Dataset entries
□ □ □ □
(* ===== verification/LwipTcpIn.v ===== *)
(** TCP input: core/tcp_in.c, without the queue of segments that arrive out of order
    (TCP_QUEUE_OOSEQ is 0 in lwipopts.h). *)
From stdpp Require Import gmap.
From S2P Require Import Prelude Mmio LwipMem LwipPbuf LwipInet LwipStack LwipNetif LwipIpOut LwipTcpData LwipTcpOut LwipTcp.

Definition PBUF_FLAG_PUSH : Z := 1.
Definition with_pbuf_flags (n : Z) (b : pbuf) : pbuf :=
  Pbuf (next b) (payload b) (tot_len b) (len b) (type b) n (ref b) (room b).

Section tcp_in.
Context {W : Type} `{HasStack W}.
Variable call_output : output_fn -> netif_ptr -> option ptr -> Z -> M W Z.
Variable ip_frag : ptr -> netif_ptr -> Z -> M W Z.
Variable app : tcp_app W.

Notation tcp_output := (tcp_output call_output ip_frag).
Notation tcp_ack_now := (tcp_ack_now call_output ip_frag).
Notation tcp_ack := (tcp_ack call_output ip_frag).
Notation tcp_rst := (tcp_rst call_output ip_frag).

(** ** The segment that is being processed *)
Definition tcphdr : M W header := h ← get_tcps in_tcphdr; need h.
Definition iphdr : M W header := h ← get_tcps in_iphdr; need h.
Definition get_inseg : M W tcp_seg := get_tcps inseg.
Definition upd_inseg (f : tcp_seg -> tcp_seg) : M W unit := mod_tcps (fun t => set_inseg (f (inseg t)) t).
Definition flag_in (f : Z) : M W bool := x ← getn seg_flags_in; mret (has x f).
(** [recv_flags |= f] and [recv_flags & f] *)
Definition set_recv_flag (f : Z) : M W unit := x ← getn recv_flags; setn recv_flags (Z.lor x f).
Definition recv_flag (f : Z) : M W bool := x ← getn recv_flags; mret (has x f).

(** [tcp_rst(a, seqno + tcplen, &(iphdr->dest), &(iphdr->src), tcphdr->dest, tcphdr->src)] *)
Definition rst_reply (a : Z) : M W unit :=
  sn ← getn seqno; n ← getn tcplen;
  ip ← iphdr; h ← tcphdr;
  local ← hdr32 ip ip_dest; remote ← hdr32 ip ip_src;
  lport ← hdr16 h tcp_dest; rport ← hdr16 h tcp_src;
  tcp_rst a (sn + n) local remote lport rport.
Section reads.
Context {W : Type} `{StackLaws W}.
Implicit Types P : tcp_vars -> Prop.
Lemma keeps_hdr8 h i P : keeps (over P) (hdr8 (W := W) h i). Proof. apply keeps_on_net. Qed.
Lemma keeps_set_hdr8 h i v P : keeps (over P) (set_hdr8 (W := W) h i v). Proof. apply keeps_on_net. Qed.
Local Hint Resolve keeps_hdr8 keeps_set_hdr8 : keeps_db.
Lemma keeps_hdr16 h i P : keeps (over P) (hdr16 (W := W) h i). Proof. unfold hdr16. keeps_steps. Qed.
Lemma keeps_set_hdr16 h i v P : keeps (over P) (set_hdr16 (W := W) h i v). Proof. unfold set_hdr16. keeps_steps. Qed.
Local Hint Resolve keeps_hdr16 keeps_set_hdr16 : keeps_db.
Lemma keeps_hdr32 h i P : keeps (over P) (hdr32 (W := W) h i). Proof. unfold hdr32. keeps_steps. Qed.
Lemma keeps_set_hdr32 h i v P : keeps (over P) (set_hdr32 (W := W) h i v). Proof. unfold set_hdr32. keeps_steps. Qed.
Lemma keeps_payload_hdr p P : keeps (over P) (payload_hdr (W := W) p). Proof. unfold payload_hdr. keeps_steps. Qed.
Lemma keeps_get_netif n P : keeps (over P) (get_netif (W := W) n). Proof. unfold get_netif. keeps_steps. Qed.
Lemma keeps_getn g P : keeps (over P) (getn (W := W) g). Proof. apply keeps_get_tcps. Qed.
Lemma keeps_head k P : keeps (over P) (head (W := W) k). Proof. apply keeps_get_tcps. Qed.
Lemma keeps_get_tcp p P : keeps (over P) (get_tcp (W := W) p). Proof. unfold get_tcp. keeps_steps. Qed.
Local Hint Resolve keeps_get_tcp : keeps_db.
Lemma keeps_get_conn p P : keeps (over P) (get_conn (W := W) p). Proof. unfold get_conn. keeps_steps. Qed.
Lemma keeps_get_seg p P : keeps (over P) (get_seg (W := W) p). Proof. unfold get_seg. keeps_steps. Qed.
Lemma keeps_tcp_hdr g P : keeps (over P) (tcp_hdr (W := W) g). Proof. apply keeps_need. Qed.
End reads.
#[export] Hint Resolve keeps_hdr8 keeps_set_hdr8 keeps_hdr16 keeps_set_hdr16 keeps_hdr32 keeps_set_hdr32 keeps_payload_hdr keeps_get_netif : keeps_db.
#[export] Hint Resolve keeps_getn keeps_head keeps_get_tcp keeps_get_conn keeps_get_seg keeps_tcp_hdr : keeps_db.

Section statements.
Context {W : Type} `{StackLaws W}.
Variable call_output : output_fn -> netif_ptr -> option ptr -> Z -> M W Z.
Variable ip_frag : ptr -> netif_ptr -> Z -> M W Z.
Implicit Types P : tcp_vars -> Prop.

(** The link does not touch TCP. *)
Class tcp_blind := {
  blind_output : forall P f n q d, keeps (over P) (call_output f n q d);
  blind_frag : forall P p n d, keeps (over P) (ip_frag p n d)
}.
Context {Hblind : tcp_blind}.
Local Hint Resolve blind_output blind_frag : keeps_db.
□ □ □ □
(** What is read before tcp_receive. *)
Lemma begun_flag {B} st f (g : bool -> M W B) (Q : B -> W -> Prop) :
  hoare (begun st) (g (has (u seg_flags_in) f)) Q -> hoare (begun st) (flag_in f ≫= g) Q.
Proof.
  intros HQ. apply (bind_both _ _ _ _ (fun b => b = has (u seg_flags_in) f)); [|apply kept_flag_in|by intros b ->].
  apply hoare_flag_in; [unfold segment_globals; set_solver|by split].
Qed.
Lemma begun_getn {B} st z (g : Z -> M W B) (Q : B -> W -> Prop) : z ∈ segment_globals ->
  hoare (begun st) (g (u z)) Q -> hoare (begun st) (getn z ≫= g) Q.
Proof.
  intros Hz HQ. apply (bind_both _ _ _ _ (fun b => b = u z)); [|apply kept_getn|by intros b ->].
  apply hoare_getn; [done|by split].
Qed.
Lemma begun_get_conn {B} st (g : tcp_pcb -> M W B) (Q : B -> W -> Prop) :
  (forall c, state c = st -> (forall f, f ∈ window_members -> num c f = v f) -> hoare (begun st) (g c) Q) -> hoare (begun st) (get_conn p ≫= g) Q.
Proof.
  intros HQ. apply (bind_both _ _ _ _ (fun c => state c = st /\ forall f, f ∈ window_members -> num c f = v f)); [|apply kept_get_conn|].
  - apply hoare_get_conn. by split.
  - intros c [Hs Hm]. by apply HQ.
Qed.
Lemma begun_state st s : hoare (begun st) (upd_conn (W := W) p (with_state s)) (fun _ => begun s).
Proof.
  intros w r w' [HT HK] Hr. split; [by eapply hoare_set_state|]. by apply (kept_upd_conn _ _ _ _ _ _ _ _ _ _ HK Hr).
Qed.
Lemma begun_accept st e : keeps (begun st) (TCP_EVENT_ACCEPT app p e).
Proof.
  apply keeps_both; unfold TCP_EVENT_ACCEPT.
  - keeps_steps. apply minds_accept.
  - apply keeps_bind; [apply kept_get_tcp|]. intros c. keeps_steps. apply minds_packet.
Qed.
□ □ □ □
- [About this task]: Among the entries above, locate the lines containing "Definition set_recv_flag (f" and "Section reads.", and transcribe exactly those two lines and all lines between.

- [Answer below]:
Definition set_recv_flag (f : Z) : M W unit := x ← getn recv_flags; setn recv_flags (Z.lor x f).
Definition recv_flag (f : Z) : M W bool := x ← getn recv_flags; mret (has x f).

(** [tcp_rst(a, seqno + tcplen, &(iphdr->dest), &(iphdr->src), tcphdr->dest, tcphdr->src)] *)
Definition rst_reply (a : Z) : M W unit :=
  sn ← getn seqno; n ← getn tcplen;
  ip ← iphdr; h ← tcphdr;
  local ← hdr32 ip ip_dest; remote ← hdr32 ip ip_src;
  lport ← hdr16 h tcp_dest; rport ← hdr16 h tcp_src;
  tcp_rst a (sn + n) local remote lport rport.
Section reads.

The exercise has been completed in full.